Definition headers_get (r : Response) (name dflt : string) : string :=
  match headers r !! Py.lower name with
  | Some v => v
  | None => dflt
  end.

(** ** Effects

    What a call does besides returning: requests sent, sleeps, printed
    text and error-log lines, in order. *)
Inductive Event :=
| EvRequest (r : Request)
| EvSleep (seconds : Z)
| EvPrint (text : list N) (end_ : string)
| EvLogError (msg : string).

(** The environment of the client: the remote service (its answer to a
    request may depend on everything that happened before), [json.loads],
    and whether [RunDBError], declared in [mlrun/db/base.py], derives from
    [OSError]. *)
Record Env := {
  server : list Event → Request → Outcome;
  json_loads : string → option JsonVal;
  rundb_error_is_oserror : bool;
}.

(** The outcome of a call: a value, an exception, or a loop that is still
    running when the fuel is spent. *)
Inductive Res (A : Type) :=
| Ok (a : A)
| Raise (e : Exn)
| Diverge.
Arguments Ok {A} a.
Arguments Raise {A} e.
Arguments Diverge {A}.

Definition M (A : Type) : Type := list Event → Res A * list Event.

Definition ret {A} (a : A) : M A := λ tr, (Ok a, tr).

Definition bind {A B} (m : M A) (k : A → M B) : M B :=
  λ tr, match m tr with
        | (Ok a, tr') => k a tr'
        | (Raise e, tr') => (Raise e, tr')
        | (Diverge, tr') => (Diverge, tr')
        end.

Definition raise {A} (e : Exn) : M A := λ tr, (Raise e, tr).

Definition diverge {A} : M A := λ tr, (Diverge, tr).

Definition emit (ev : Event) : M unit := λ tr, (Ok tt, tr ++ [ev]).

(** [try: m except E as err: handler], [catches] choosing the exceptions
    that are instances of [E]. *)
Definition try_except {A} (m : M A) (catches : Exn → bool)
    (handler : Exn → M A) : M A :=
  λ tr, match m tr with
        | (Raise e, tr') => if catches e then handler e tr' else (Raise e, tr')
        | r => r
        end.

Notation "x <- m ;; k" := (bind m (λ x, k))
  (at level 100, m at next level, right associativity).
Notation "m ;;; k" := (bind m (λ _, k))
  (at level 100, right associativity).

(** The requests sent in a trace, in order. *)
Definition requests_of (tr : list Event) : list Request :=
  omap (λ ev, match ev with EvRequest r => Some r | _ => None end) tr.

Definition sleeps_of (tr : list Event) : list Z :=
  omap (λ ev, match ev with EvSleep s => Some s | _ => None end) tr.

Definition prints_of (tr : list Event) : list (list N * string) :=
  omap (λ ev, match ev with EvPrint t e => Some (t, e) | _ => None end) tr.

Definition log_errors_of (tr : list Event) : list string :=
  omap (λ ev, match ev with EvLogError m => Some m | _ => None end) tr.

○ ○ ○ ○ ○

What the task asks:
Could you restate word for word the lines above, from the one that contains "and whether [RunDBError], declared" through the one that contains "Exn → bool)", and no others?

Response:
    and whether [RunDBError], declared in [mlrun/db/base.py], derives from
    [OSError]. *)
Record Env := {
  server : list Event → Request → Outcome;
  json_loads : string → option JsonVal;
  rundb_error_is_oserror : bool;
}.

(** The outcome of a call: a value, an exception, or a loop that is still
    running when the fuel is spent. *)
Inductive Res (A : Type) :=
| Ok (a : A)
| Raise (e : Exn)
| Diverge.
Arguments Ok {A} a.
Arguments Raise {A} e.
Arguments Diverge {A}.

Definition M (A : Type) : Type := list Event → Res A * list Event.

Definition ret {A} (a : A) : M A := λ tr, (Ok a, tr).

Definition bind {A B} (m : M A) (k : A → M B) : M B :=
  λ tr, match m tr with
        | (Ok a, tr') => k a tr'
        | (Raise e, tr') => (Raise e, tr')
        | (Diverge, tr') => (Diverge, tr')
        end.

Definition raise {A} (e : Exn) : M A := λ tr, (Raise e, tr).

Definition diverge {A} : M A := λ tr, (Diverge, tr).

Definition emit (ev : Event) : M unit := λ tr, (Ok tt, tr ++ [ev]).

(** [try: m except E as err: handler], [catches] choosing the exceptions
    that are instances of [E]. *)
Definition try_except {A} (m : M A) (catches : Exn → bool)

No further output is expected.